╭─ DATA FOR ANALYSIS
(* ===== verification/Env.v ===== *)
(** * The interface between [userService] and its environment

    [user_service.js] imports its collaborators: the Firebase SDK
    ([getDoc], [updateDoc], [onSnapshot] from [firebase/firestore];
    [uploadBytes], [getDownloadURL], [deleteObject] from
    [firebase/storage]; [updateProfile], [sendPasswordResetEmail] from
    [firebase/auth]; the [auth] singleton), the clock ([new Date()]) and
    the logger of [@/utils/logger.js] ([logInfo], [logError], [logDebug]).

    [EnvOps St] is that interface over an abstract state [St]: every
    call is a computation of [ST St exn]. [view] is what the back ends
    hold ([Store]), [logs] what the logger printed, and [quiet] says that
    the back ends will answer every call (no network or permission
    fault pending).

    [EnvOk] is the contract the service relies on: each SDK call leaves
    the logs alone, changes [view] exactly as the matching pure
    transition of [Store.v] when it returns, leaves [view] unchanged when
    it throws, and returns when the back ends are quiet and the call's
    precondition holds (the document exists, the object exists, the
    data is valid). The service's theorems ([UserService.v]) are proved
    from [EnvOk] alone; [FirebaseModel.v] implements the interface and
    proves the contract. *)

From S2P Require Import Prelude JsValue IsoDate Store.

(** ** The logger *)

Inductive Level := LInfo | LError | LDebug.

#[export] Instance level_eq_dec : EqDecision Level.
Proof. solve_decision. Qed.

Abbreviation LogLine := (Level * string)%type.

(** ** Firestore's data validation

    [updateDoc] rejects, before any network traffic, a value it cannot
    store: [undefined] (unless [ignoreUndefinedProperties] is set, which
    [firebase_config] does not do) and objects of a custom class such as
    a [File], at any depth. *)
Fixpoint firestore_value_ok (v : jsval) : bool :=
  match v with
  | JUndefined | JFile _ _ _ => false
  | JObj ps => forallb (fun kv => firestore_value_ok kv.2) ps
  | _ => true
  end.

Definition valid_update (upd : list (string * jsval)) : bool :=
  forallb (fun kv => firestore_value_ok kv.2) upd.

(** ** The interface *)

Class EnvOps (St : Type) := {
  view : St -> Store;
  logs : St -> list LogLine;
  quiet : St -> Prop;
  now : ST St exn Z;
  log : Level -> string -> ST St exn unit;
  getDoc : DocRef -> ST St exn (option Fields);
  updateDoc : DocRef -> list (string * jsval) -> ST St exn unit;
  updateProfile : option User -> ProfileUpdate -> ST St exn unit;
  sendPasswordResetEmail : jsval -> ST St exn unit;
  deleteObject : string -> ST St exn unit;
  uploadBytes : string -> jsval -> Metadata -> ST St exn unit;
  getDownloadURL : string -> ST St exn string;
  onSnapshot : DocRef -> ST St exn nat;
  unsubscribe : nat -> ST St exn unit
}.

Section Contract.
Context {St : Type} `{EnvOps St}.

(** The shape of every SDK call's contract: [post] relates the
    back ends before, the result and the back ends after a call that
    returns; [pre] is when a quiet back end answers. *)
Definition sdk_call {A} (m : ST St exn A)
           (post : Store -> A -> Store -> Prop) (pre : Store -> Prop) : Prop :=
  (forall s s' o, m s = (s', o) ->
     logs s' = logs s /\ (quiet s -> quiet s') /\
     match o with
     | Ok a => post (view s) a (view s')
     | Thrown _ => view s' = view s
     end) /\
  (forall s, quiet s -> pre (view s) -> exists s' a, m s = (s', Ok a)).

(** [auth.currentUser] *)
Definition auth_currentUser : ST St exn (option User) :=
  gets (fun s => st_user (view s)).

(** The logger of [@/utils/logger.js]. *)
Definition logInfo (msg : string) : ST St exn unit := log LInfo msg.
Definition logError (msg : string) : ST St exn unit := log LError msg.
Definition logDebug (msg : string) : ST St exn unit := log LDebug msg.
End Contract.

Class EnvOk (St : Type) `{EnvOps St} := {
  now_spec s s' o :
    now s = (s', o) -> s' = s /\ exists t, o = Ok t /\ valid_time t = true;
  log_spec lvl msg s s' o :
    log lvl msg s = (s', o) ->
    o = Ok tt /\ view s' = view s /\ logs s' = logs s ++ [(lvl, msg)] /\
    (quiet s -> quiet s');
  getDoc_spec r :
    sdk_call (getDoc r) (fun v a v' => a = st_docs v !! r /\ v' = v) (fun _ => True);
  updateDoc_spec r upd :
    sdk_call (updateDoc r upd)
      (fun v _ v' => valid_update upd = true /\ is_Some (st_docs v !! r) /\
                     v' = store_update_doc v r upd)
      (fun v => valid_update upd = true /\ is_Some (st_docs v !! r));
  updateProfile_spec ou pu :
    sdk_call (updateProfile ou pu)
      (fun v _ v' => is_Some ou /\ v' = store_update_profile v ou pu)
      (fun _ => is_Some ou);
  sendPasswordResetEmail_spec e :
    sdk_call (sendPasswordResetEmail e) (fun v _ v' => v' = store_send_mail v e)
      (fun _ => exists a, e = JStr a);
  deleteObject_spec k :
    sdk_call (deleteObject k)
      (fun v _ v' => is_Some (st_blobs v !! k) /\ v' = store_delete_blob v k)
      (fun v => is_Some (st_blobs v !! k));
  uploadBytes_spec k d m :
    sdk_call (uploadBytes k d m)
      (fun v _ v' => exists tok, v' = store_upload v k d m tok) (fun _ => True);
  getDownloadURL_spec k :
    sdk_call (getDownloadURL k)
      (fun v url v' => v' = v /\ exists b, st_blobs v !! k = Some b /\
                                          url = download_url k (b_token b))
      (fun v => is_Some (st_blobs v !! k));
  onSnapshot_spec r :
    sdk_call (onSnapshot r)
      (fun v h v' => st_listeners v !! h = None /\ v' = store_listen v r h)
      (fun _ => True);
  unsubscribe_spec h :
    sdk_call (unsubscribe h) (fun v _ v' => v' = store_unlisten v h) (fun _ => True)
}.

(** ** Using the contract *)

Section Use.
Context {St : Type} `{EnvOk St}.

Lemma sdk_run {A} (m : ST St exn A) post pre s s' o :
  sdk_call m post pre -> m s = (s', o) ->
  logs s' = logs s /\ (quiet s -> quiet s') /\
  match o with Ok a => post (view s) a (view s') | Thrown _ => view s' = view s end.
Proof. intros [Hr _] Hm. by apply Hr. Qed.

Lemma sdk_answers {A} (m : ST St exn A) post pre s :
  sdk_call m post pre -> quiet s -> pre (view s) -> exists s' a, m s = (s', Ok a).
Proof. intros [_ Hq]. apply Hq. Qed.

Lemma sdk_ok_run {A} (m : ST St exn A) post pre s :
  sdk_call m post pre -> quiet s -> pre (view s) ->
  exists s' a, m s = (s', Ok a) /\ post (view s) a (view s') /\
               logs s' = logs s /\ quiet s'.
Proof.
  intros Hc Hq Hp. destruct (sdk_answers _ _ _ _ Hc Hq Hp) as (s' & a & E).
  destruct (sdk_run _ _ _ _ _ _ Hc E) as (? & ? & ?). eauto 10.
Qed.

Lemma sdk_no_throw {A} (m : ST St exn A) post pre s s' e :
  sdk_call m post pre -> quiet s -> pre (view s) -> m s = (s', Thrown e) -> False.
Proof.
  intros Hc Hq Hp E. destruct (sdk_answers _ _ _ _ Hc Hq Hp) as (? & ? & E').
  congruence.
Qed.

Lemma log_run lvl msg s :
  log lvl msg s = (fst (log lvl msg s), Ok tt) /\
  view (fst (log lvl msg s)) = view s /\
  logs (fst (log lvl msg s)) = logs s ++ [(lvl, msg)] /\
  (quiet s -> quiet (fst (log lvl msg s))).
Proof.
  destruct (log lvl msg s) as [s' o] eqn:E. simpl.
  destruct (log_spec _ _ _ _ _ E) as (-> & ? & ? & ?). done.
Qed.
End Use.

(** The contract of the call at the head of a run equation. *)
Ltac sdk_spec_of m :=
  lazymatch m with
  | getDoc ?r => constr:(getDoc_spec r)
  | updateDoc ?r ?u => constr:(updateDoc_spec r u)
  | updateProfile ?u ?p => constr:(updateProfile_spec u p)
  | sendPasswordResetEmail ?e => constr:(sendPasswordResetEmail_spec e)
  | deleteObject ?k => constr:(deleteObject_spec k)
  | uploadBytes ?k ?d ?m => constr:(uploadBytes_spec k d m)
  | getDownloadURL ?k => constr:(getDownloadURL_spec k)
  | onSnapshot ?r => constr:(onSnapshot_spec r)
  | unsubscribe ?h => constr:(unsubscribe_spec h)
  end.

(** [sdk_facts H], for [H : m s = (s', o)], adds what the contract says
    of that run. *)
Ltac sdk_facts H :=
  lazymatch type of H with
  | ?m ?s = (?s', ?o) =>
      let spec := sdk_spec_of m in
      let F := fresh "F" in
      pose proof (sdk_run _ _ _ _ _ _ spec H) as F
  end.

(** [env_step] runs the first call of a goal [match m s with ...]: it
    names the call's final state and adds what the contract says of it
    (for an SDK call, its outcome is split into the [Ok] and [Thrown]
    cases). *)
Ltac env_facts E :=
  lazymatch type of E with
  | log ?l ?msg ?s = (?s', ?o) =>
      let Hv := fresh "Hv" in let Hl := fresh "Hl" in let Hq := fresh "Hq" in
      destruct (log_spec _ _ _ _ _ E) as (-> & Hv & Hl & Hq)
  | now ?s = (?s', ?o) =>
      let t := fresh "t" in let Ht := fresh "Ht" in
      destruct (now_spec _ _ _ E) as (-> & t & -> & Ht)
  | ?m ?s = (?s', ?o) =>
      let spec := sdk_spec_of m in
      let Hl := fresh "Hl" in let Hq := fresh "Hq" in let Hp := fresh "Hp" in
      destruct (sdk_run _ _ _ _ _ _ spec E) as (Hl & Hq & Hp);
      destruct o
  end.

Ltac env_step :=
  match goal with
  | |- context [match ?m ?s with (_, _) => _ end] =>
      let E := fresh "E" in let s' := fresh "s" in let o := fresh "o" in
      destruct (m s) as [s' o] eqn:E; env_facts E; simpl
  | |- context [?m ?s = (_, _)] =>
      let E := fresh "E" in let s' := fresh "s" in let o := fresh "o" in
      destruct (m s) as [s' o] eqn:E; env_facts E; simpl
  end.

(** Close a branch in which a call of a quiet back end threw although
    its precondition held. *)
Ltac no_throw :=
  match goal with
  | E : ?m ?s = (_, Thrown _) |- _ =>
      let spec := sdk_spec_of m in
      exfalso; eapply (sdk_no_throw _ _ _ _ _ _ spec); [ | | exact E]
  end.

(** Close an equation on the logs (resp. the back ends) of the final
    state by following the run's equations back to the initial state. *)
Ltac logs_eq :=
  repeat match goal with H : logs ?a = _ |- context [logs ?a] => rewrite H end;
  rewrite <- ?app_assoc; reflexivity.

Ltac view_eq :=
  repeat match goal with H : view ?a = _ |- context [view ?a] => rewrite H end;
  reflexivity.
╰─
WORK TASK>
Exact copies of the lines from the start of the data up to the line holding "proves the contract. *)", both included, are all that is needed.

ANSWER SECTION>
(* ===== verification/Env.v ===== *)
(** * The interface between [userService] and its environment

    [user_service.js] imports its collaborators: the Firebase SDK
    ([getDoc], [updateDoc], [onSnapshot] from [firebase/firestore];
    [uploadBytes], [getDownloadURL], [deleteObject] from
    [firebase/storage]; [updateProfile], [sendPasswordResetEmail] from
    [firebase/auth]; the [auth] singleton), the clock ([new Date()]) and
    the logger of [@/utils/logger.js] ([logInfo], [logError], [logDebug]).

    [EnvOps St] is that interface over an abstract state [St]: every
    call is a computation of [ST St exn]. [view] is what the back ends
    hold ([Store]), [logs] what the logger printed, and [quiet] says that
    the back ends will answer every call (no network or permission
    fault pending).

    [EnvOk] is the contract the service relies on: each SDK call leaves
    the logs alone, changes [view] exactly as the matching pure
    transition of [Store.v] when it returns, leaves [view] unchanged when
    it throws, and returns when the back ends are quiet and the call's
    precondition holds (the document exists, the object exists, the
    data is valid). The service's theorems ([UserService.v]) are proved
    from [EnvOk] alone; [FirebaseModel.v] implements the interface and
    proves the contract. *)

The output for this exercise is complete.